HLA-E-restricted recognition of human cytomegalovirus by a subset of cytolytic T lymphocytes

Abstract

Natural killer (NK)-cytotoxic T lymphocytes (CTL) are a subset of CD8(+) cytolytic T lymphocytes that express human leukocyte antigen (HLA) class I-specific inhibitory receptors. They are detectable as monoclonal expansions in the blood of cytomegalovirus (CMV)-seropositive individuals displaying particular HLA-Cw allotypes. Similar to NK cells, they are capable of killing various allogeneic tumor cell lines, a function referred to as "NK-like activity." The mechanism underlying this unusual functional property has recently been clarified.
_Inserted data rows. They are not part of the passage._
(** * Extraction-and-validation pipeline of the open-source deadlines data tools

    A shallow embedding of [extractor/ai_agent.py] (class [AIAgentService]),
    of [load_existing_data] from [extractor/extract_activity.py] and
    [extractor/extract_for_actions.py], and of [extract_and_save] from the
    latter, followed by the properties of the pipeline that the
    specification states and by further properties of the same code.

    Python [str] values are sequences of Unicode code points, Python values
    coming out of [json.loads] and [yaml.safe_load] are an inductive type, and
    a Python call either returns or raises. *)

From Stdlib Require Import Ascii String.
From Stdlib Require Import List ZArith NArith Lia Bool.
From Stdlib Require Import Decimal DecimalNat DecimalZ.
From Stdlib Require Import Floats.SpecFloat.
From Stdlib Require Import Orders Sorting.Mergesort Sorting.Sorted Permutation.
Import ListNotations.
Open Scope list_scope.

Set Warnings "-register-all".

(* ================================================================== *)
(** * Python strings *)
(* ================================================================== *)

Module PyStr.

(** A character is a Unicode code point; a [str] is a list of them, so that
    [len], slicing and concatenation are the list operations. *)
Definition char := N.
Definition str := list char.

Definition char_eqb : char -> char -> bool := N.eqb.
Definition str_eqb (a b : str) : bool :=
  if list_eq_dec N.eq_dec a b then true else false.

(** An ASCII literal of the source. *)
Definition lit (s : string) : str :=
  map (fun a => N_of_ascii a) (list_ascii_of_string s).
Arguments lit s%_string.

Definition NL : char := 10%N.
Definition SPACE : char := 32%N.

(** [sep.join(parts)] *)
Fixpoint join (sep : str) (parts : list str) : str :=
  match parts with
  | [] => []
  | [p] => p
  | p :: rest => p ++ sep ++ join sep rest
  end.

(** [s.startswith(p)] *)
Fixpoint startswith (p s : str) : bool :=
  match p, s with
  | [], _ => true
  | _, [] => false
  | a :: p', b :: s' => char_eqb a b && startswith p' s'
  end.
Via their T-cell receptor, NK-CTL recognize the nonclassical HLA class I molecule HLA-E, which is characterized by a limited polymorphism and by the ability to bind peptides derived from the leader sequence of various HLA class I alleles as well as from few viral proteins. The analysis of the T-cell receptor avidity revealed that NK-CTL recognize with high avidity a CMV UL40-derived peptide. The HLA-E-restricted recognition of CMV by NK-CTL may represent an important immunologic strategy in defenses against this virus. Indeed, unlike conventional CTL, NK-CTL mediated lysis is apparently not affected by the downregulation of major histocompatibility complex class I that occurs during CMV infection. Because the CMV UL40-derived peptide is identical to the one generated from the leader sequence of various HLA-Cw alleles, NK-CTL are also able to display an "HLA-E-dependent alloreactivity" against allogeneic target cells expressing appropriate HLA-Cw alleles. This broad ability to recognize and kill allogeneic cells may pose serious problems in transplantation.